(Stored data entries)
++++++++

(** * jsapi: the Go binding layer of an embedded JavaScript engine

    A shallow embedding of [jsapi.go]: the value caster ([cast]), function
    bindings ([NewFunc], [Func.call], [Func.Call]), property proxies
    ([prop.get], [prop.set]), the error sink ([setError], [getError]), the
    execution context ([NewContext], [Destroy], [Exec], [Eval], ...) and the
    callbacks the engine invokes ([callback], [reporter], [getprop],
    [setprop]).

    Go's packages [reflect] and [encoding/json] and the C engine behind cgo
    are not part of the program: they are taken as interfaces (type classes)
    and the program is written over them.  Panics are explicit: a
    computation either returns or panics with a payload. *)

From Stdlib Require Import ZArith Lia Ascii.
From stdpp Require Import base option list functions gmap strings pretty.

Local Open Scope string_scope.

(** ** Panics *)

(** A Go computation returns a value or panics.  A panic value is kept as
    its [%v] rendering, which is all [Func.Call] observes of it: by the
    language definition the value [recover()] yields while panicking is
    never nil. *)
Inductive outcome (A : Type) : Type :=
| Return (a : A)
| Panic (r : string).
Arguments Return {A} a.
Arguments Panic {A} r.

#[export] Instance outcome_ret : MRet outcome := fun A a => Return a.
#[export] Instance outcome_bind : MBind outcome := fun A B k m =>
  match m with
  | Return a => k a
  | Panic r => Panic r
  end.

(** ** Errors *)

Record ErrorReport := {
  Filename : string;
  Line : N;
  Message : string
}.

(** A non-nil value of Go's interface type [error].  The nil interface is
    [None] of [option error].  An interface holding a [*ErrorReport] is
    non-nil whatever the pointer is: [ReportError None] is the interface
    that holds the nil pointer. *)
Inductive error :=
| ErrorString (msg : string)             (* fmt.Errorf and library errors *)
| ReportError (p : option ErrorReport).  (* dynamic type *ErrorReport *)

(** [func (err *ErrorReport) Error() string] *)
Definition ErrorReport_Error (err : ErrorReport) : string :=
  Filename err +:+ ":" +:+ pretty (Line err) +:+ " " +:+ Message err.

(** [err.Error()] through the interface; the method reads [err.Filename],
    a nil pointer dereference when the pointer is nil. *)
Definition Error (e : error) : outcome string :=
  match e with
  | ErrorString msg => Return msg
  | ReportError (Some r) => Return (ErrorReport_Error r)
  | ReportError None =>
      Panic "runtime error: invalid memory address or nil pointer dereference"
  end.

(** The assignment [err = cx.getError(filename)] of a [*ErrorReport] to a
    variable of interface type [error]. *)
Definition error_of_ptr (p : option ErrorReport) : option error :=
  Some (ReportError p).

(** ** Package reflect *)

Module reflect.

Inductive Kind :=
| Invalid | Bool | Int | Int8 | Int16 | Int32 | Int64
| Uint | Uint8 | Uint16 | Uint32 | Uint64 | Uintptr
| Float32 | Float64 | Complex64 | Complex128
| Array | Chan | Func | Interface | Map | Ptr | Slice | String | Struct
| UnsafePointer.

#[global] Instance Kind_eq_dec : EqDecision Kind.
Proof. solve_decision. Defined.

(** [func (k Kind) String() string] *)
Definition Kind_String (k : Kind) : string :=
  match k with
  | Invalid => "invalid" | Bool => "bool" | Int => "int" | Int8 => "int8"
  | Int16 => "int16" | Int32 => "int32" | Int64 => "int64"
  | Uint => "uint" | Uint8 => "uint8" | Uint16 => "uint16"
  | Uint32 => "uint32" | Uint64 => "uint64" | Uintptr => "uintptr"
  | Float32 => "float32" | Float64 => "float64"
  | Complex64 => "complex64" | Complex128 => "complex128"
  | Array => "array" | Chan => "chan" | Func => "func"
  | Interface => "interface" | Map => "map" | Ptr => "ptr"
  | Slice => "slice" | String => "string" | Struct => "struct"
  | UnsafePointer => "unsafe.Pointer"
  end.

(** [reflect.StructField], as far as [defineObject] reads it. *)
Record StructField (T : Type) := {
  Name : string;
  Type_ : T
}.
Arguments Name {T} _.
Arguments Type_ {T} _.

(** A reflected struct field ([ov.Field(i)]): the place that holds the
    field and the flags [reflect] keeps with it. *)
Record FieldValue := {
  loc : positive;        (* where the field lives in host memory *)
  addressable : bool;    (* reached through a pointer *)
  readonly : bool        (* obtained from an unexported field *)
}.

(** The part of package [reflect] the program calls. *)
Class Reflection := {
  (** [reflect.Type] *)
  rtype : Type;
  (** a [reflect.Value] that holds a value; also a non-nil [interface{}] *)
  rvalue : Type;
  Type_Kind : rtype -> Kind;
  Type_String : rtype -> string;
  AssignableTo : rtype -> rtype -> bool;
  ConvertibleTo : rtype -> rtype -> bool;
  (** [t.Elem()]; [None] where it panics (no element type) *)
  Type_Elem : rtype -> option rtype;
  (** the parameter types of a func type, [t.In(0)], ..., [t.In(NumIn-1)] *)
  Type_Ins : rtype -> list rtype;
  IsVariadic : rtype -> bool;
  (** the fields of a struct type, [t.Field(0)], ... *)
  Type_Fields : rtype -> list (StructField rtype);
  (** [v.Type()] of a value that holds one *)
  Value_Type : rvalue -> rtype;
  (** [v.Elem()] of a pointer; [None] when the pointer is nil *)
  Value_Elem : rvalue -> option rvalue;
  (** [v.Convert(t)], called when [ConvertibleTo] holds *)
  Value_Convert : rvalue -> rtype -> rvalue;
  (** [v.Interface()] of a value that may be read *)
  Value_Interface : rvalue -> option rvalue;
  (** [v.Field(i)] of a struct value *)
  Value_Field : rvalue -> nat -> FieldValue;
  (** what the function [v] does when it is run on arguments: the values it
      returns, or the value it panics with *)
  Value_run : rvalue -> list rvalue -> outcome (list rvalue);
  (** the value [outargs] of type [[]interface{}] with these elements *)
  SliceOf : list (option rvalue) -> rvalue;
  (** laws of the package: a converted value has the target type, and every
      type is assignable to itself *)
  Convert_Type : forall v t, Value_Type (Value_Convert v t) = t;
  AssignableTo_refl : forall t, AssignableTo t t = true
}.

End reflect.

(** ** Package encoding/json *)

Module json.

(** The text of a JSON array whose elements have the given encodings; the
    first element that cannot be encoded fails the whole array. *)
Fixpoint elements (encs : list (error + string)) : error + list string :=
  match encs with
  | [] => inr []
  | inl e :: _ => inl e
  | inr s :: rest =>
      match elements rest with
      | inl e => inl e
      | inr ss => inr (s :: ss)
      end
  end.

++++++++

▶ THE PROBLEM: The expected answer is a copy of each line above containing "Inductive".

▶ ANSWER:
Inductive outcome (A : Type) : Type :=
Inductive error :=
Inductive Kind :=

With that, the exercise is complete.